One of her tasks is conducting training for the Green Semporna youth club and awareness activities with school children. She also carries out reef surveys twice a year. She says continuous reef monitoring is useful to show the condition of the coral reefs – whether they are improving or degrading.

“There’s a lot of planning and collaboration involved. To ensure that we monitor the large expanse of reefs in Semporna PCA, we collaborate with partners such as Scuba Junkie and Reef Check Malaysia,” she explains.

Choo spends much time conducting marine awareness activities for the Green Semporna youth club and school children.

A problem that besets Semporna PCA is fish bombing or dynamite fishing – the use of explosives to harvest fish. Choo is working on an Anti-Fish Bombing campaign jointly with Sabah Parks, Sabah Fisheries Department, the Marine Police, Malaysian Maritime Enforcement Agency, dive operators and local communities. The campaign rallies for increased monitoring and patrolling.

She stresses that fish bombing has far-reaching destructive ecological impacts; a lot of untargeted fish get killed, and coral reefs which the fish depend on for survival are destroyed. Fish bombing is illegal under the Fisheries Act 1985 but the local communities perceive the act differently.

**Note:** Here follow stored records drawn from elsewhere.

(** The cells [speakText] writes are [isPlaying] and [error]. *)
Definition speech_cells (a a' : AppState) : Prop :=
  inputText a' = inputText a /\ translatedText a' = translatedText a
  /\ sourceLang a' = sourceLang a /\ targetLang a' = targetLang a
  /\ selectedVoice a' = selectedVoice a /\ isLoading a' = isLoading a
  /\ history a' = history a.

Lemma speakText_frame (snap : Snapshot) (text : jsstring) (o : Oracle) (w : World) :
  text <> [] ->
  let w' := speakText snap text o w in
  requests w' = requests w ++ [speech_request text (selectedVoice snap)]
  /\ localStorage w' = localStorage w
  /\ speech_cells (app w) (app w')
  /\ match speech text (selectedVoice snap) (speechReply o) with
     | Return buf => same_audio (play buf w) w' /\ isPlaying (app w') = true
                     /\ error (app w') = error (app w)
     | Throw e => same_audio w w' /\ isPlaying (app w') = false
                  /\ error (app w') = Some (js "Speech synthesis failed: " ++ message e)
     end.
Proof.
  intros Ht w'. subst w'. rewrite (speakText_run snap text o w Ht). unfold speech.
  destruct (synthesized text (selectedVoice snap) (speechReply o)) as [b|e];
    [|fields; repeat split].
  set (w1 := record_request _ _).
  destruct (ensureAudioContext_frame w1) as ([Hn Hf] & Hr & Hp & Hs).
  destruct (decode b) as [bytes|e]; [unfold decodeAudioData;
    destruct (bytesToAudioBuffer bytes 24000 1) as [buf|e]|].
  - destruct (play_frame buf (snd (ensureAudioContext w1))) as (Hr' & Hp' & Hs').
    rewrite Hr', Hp', Hs', Hr, Hp, Hs.
    split; [reflexivity|]. split; [reflexivity|]. split; [repeat split|].
    split; [|split; reflexivity].
    apply play_same_audio. split; [rewrite Hn | rewrite Hf]; reflexivity.
  - fields. rewrite Hr, Hp, Hs.
    split; [reflexivity|]. split; [reflexivity|]. split; [repeat split|].
    split; [split; fields; [rewrite Hn | rewrite Hf]; reflexivity|]. split; reflexivity.
  - fields. rewrite Hr, Hp, Hs.
    split; [reflexivity|]. split; [reflexivity|]. split; [repeat split|].
    split; [split; fields; [rewrite Hn | rewrite Hf]; reflexivity|]. split; reflexivity.
Qed.
(** Take the first outstanding message with this ack id out of the
    registry. *)
Fixpoint take (ack_id : string) (l : list (string * N))
    : option (N * list (string * N)) :=
  match l with
  | [] => None
  | (k, size) :: l' =>
      if decide (k = ack_id) then Some (size, l')
      else '(sz, rest) ← take ack_id l'; Some (sz, (k, size) :: rest)
  end.

Definition set_paused (p : bool) (s : state) : state :=
  {| bytes := bytes s; count := count s; paused := p;
     outstanding := outstanding s |}.

(** Modelled from the spec: the receiver's algorithm (section 4.2).  "The
    Receiver continuously pulls from the transport while not paused.  On
    admitting a message, it increments both counters and registers an
    Outstanding Message ...  If, after admission, either counter has
    reached its hard maximum, the Receiver transitions to PAUSED ...  On
    any release (ack/nack/expiry) the counters decrement; if paused and
    both counters have fallen to or below their resume thresholds ..., the
    Receiver transitions back to RESUMED."  A message that does not fit is
    not admitted and the receiver pauses (the hard ceiling of the
    contract).  A release of a message that is not outstanding changes
    nothing (capacity is released exactly once).  On disconnect "local
    state ... is cleared" and the receiver resumes "from RESUMED with
    counters reset". *)
Definition step (cfg : settings) (s : state) (e : event) : state :=
  match e with
  | Deliver ack_id size =>
      if paused s then s
      else if fits cfg s size then
        let s' := {| bytes := bytes s + Z.of_N size;
                     count := count s + 1;
                     paused := false;
                     outstanding := outstanding s ++ [(ack_id, size)] |} in
        if at_maximum cfg s' then set_paused true s' else s'
      else set_paused true s
  | Release ack_id =>
      match take ack_id (outstanding s) with
      | None => s
      | Some (size, rest) =>
          let s' := {| bytes := bytes s - Z.of_N size;
                       count := count s - 1;
                       paused := paused s;
                       outstanding := rest |} in
          if paused s && under_thresholds cfg s' then set_paused false s' else s'
      end
  | Disconnect => initial
  end.

Definition run (cfg : settings) (s : state) (es : list event) : state :=
  fold_left (step cfg) es s.




End Receiver.

(** ** The spec's validity conditions *)

(** A strictly positive number. *)
Definition is_positive (v : pyval) : bool :=
  match as_Q v with
  | Some q => negb (Qle_bool q 0)
  | None => false
  end.

(** A fraction in (0, 1]. *)
Definition is_fraction (v : pyval) : bool :=
  match as_Q v with
  | Some q => negb (Qle_bool q 0) && Qle_bool q 1
  | None => false
  end.

(** "Invalid threshold": a non-positive size, count or duration. *)
Definition invalid_batch_settings (items : list pyval) : bool :=
  negb (forallb is_positive items).

(** "Invalid threshold": [resume_threshold] (position 2) outside (0, 1], or
    a non-positive size, count or duration. *)
Definition invalid_flow_control (items : list pyval) : bool :=
  negb (forallb is_positive items
        && match items !! 2%nat with Some t => is_fraction t | None => false end).

(* ===================================================================== *)
(** * Part II. Properties                                                 *)
(* ===================================================================== *)

(** ** Float literals *)

Lemma decimal_0_05 : decimal 5 2 = S754_finite false 7205759403792794 (-57).
Proof. vm_compute. reflexivity. Qed.

Lemma decimal_0_8 : decimal 8 1 = S754_finite false 7205759403792794 (-53).
Proof. vm_compute. reflexivity. Qed.

Lemma decimal_0_01 : decimal 1 2 = S754_finite false 5764607523034235 (-59).
Proof. vm_compute. reflexivity. Qed.

(** The three float defaults are the doubles nearest to 0.05, 0.8 and
    0.01. *)
Lemma float_defaults_nearest :
  nearest_double (decimal 5 2) (5 # 100) ∧
  nearest_double (decimal 8 1) (8 # 10) ∧
  nearest_double (decimal 1 2) (1 # 100).
Proof.
  unfold nearest_double.
  rewrite decimal_0_05, decimal_0_8, decimal_0_01.
  repeat split; try (vm_compute; reflexivity);
    eexists; (split; [vm_compute; reflexivity|]); vm_compute; discriminate.
Qed.

(** ** Construction *)

Lemma is_ok_collect {A} (rs : list (result A)) :
  is_ok (collect rs) = forallb is_ok rs.
Proof.
  induction rs as [|r rs IH]; [reflexivity|].
  destruct r as [a|e]; cbn; [|reflexivity].
  rewrite <- IH. now destruct (collect rs).
Qed.

Lemma forallb_imap_ext {A B} (p : B → bool) (f g : nat → A → B) (l : list A) :
  (∀ i x, p (f i x) = p (g i x)) →
  forallb p (imap f l) = forallb p (imap g l).
Proof.
  revert f g. induction l as [|x l IH]; intros f g Hfg; [reflexivity|].
  cbn. rewrite Hfg. f_equal. apply IH. intros i y. apply Hfg.
Qed.

Lemma lookup_shape {A} (l l' : list A) (i : nat) :
  length l = length l' → is_Some (l !! i) ↔ is_Some (l' !! i).
Proof. intros Hlen. rewrite !lookup_lt_is_Some. lia. Qed.

Lemma kwargs_shape (kw kw' : gmap string pyval) (k : string) :
  dom kw = dom kw' → is_Some (kw !! k) ↔ is_Some (kw' !! k).
Proof. intros Hdom. rewrite <- !elem_of_dom, Hdom. reflexivity. Qed.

“The locals say that these fishermen share their fish with the others and feed the community, so there’s some sort of respect for these fish bombers,” shares Choo. Thus, she readily admits that effectively communicating conservation solutions remain a challenge, and it is compounded by additional barriers like language and cultural differences.

In the meantime, the composition of tourists has changed dramatically in the past few years, she says.

“It used to be seasonal with the influx of tourists hailing mainly from European countries. However, visitors from China are now constant throughout the year. Most Chinese tourists have never seen the sea before, so they have no idea how valuable marine resources are to the people of Semporna. So sometimes, harm to the marine life comes in the form of ignorance.”

She sadly notes that some species that had thrived previously can no longer be sighted in Semporna waters today, such as leatherback turtles and pygmy seahorses, which have not been spotted for the past two years. The endangered status of certain species found in Semporna PCA further highlights their vulnerability if nothing is done to protect them. They include four species of marine turtles, the humphead wrasse, six out of seven species of giant clams, the barramundi cod, and various shark and ray species.

So what inspires her to do this every day of her life?

“Positive feedback from supporters has always been my inspiration and motivation. There are a lot of people interested in conservation but they might not have the proper guidance to turn their passion into real action. Hence, as long as I can engage someone who is willing to change his or her perception and we can train more conservation champions, then conservation will win in future,” she says.